### Exercise instructions
A verbatim copy of all entries is the expected output.

### Stored data entries
>>>>
(** A frame as it stands before section 9, with four measurements. *)
Definition sample_ids : Series :=
  mkSeries int64 [Num (1 # 1); Num (2 # 1); Num (3 # 1); Num (4 # 1)].

Definition sample_text : Series :=
  mkSeries object [lit "a"; lit "b"; lit "c"; lit "d"].

Definition sample_measurements : Series :=
  mkSeries object [lit "178 cm / 75 kg"; lit "178 cm"; lit "75 kg"; lit "tall"].

Definition measured_frame : DataFrame :=
  frame11 sample_ids sample_text sample_text sample_text sample_text
    sample_text sample_text sample_text sample_measurements sample_text
    sample_text.

Definition measured_output : DataFrame :=
  Eval vm_compute in output_of (parse_measurements measured_frame).

(** A numeric column in which two values are equally frequent, beside a
    column of text. *)
Definition tied_heights : Series :=
  mkSeries float64 [Num (180 # 1); Num (170 # 1); NA].

Definition tied_frame : DataFrame :=
  [("height_cm", tied_heights); ("City", mkSeries object [lit "Paris"; NA; NA])]%string.

Definition tied_output : DataFrame :=
  Eval vm_compute in output_of (impute_loop (numeric_columns tied_frame) tied_frame).

(** Following the words of the specification: the most frequent value,
    with ties broken in favour of the value met first in the column. *)
Definition first_encountered_mode (l : list Q) : option Q :=
  match l with
  | [] => None
  | x :: r =>
      Some (fold_left
              (fun best y => if occurrences best l <? occurrences y l then y else best)
              r x)
  end.

(* ================================================================== *)
(** * Definitions for the further properties *)

(** [df.isna().sum()]: the number of missing values of every column. *)
Definition isna_sum (df : DataFrame) : list (string * nat) :=
  map (fun p => (fst p, length (filter isna (values (snd p))))) df.

(** [df.duplicated().sum()] *)
Definition duplicated_sum (df : DataFrame) : nat :=
  length (filter (fun b => b) (duplicated df)).

(** A text value in which the character does not occur. *)
Definition lacks (c : char) (v : value) : Prop :=
  match v with
  | Str s => ~ In c s
  | _ => True
  end.

Definition COMMA : char := 44%N.
Definition LPAREN : char := 40%N.
Definition RPAREN : char := 41%N.


(** A value of a column of dtype object that came out of a string method:
    a text or a missing value. *)
Definition textual (v : value) : Prop :=
  match v with
  | NA | Str _ => True
  | _ => False
  end.

(** A row of a split with at least two columns. *)
Definition two_textual (r : row) : Prop :=
  match r with
  | v0 :: v1 :: _ => textual v0 /\ textual v1
  | _ => False
  end.

(** The columns of the loaded table whose values reach the output, and the
    columns that are dropped without being read. *)
Definition read_columns : list string :=
  ["athlete_id"; "Used name"; "Sex"; "Born"; "NOC"; "Measurements"; "Roles";
   "Affiliations"]%string.

Definition unread_columns : list string :=
  dropped_columns ++ ["Full name"; "Died"]%string.

(** [sep.join(l)]: the fragments with [sep] between them.  The notebook
    does not call it; it states what [split] and [replace] keep. *)
Fixpoint join (sep : str) (l : list str) : str :=
  match l with
  | [] => []
  | x :: r =>
      match r with
      | [] => x
      | _ :: _ => (x ++ sep ++ join sep r)%list
      end
  end.

(** ** Birth texts of the usual form *)

(** The English name of month [m], as the keys of [month_codes] list them. *)
Definition month_name (m : nat) : str := nth (m - 1) (map fst month_codes) [].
<<<<
### Expected answer
(** A frame as it stands before section 9, with four measurements. *)
Definition sample_ids : Series :=
  mkSeries int64 [Num (1 # 1); Num (2 # 1); Num (3 # 1); Num (4 # 1)].

Definition sample_text : Series :=
  mkSeries object [lit "a"; lit "b"; lit "c"; lit "d"].

Definition sample_measurements : Series :=
  mkSeries object [lit "178 cm / 75 kg"; lit "178 cm"; lit "75 kg"; lit "tall"].

Definition measured_frame : DataFrame :=
  frame11 sample_ids sample_text sample_text sample_text sample_text
    sample_text sample_text sample_text sample_measurements sample_text
    sample_text.

Definition measured_output : DataFrame :=
  Eval vm_compute in output_of (parse_measurements measured_frame).

(** A numeric column in which two values are equally frequent, beside a
    column of text. *)
Definition tied_heights : Series :=
  mkSeries float64 [Num (180 # 1); Num (170 # 1); NA].

Definition tied_frame : DataFrame :=
  [("height_cm", tied_heights); ("City", mkSeries object [lit "Paris"; NA; NA])]%string.

Definition tied_output : DataFrame :=
  Eval vm_compute in output_of (impute_loop (numeric_columns tied_frame) tied_frame).

(** Following the words of the specification: the most frequent value,
    with ties broken in favour of the value met first in the column. *)
Definition first_encountered_mode (l : list Q) : option Q :=
  match l with
  | [] => None
  | x :: r =>
      Some (fold_left
              (fun best y => if occurrences best l <? occurrences y l then y else best)
              r x)
  end.

(* ================================================================== *)
(** * Definitions for the further properties *)

(** [df.isna().sum()]: the number of missing values of every column. *)
Definition isna_sum (df : DataFrame) : list (string * nat) :=
  map (fun p => (fst p, length (filter isna (values (snd p))))) df.

(** [df.duplicated().sum()] *)
Definition duplicated_sum (df : DataFrame) : nat :=
  length (filter (fun b => b) (duplicated df)).

(** A text value in which the character does not occur. *)
Definition lacks (c : char) (v : value) : Prop :=
  match v with
  | Str s => ~ In c s
  | _ => True
  end.

Definition COMMA : char := 44%N.
Definition LPAREN : char := 40%N.
Definition RPAREN : char := 41%N.


(** A value of a column of dtype object that came out of a string method:
    a text or a missing value. *)
Definition textual (v : value) : Prop :=
  match v with
  | NA | Str _ => True
  | _ => False
  end.

(** A row of a split with at least two columns. *)
Definition two_textual (r : row) : Prop :=
  match r with
  | v0 :: v1 :: _ => textual v0 /\ textual v1
  | _ => False
  end.

(** The columns of the loaded table whose values reach the output, and the
    columns that are dropped without being read. *)
Definition read_columns : list string :=
  ["athlete_id"; "Used name"; "Sex"; "Born"; "NOC"; "Measurements"; "Roles";
   "Affiliations"]%string.

Definition unread_columns : list string :=
  dropped_columns ++ ["Full name"; "Died"]%string.

(** [sep.join(l)]: the fragments with [sep] between them.  The notebook
    does not call it; it states what [split] and [replace] keep. *)
Fixpoint join (sep : str) (l : list str) : str :=
  match l with
  | [] => []
  | x :: r =>
      match r with
      | [] => x
      | _ :: _ => (x ++ sep ++ join sep r)%list
      end
  end.

(** ** Birth texts of the usual form *)

(** The English name of month [m], as the keys of [month_codes] list them. *)
Definition month_name (m : nat) : str := nth (m - 1) (map fst month_codes) [].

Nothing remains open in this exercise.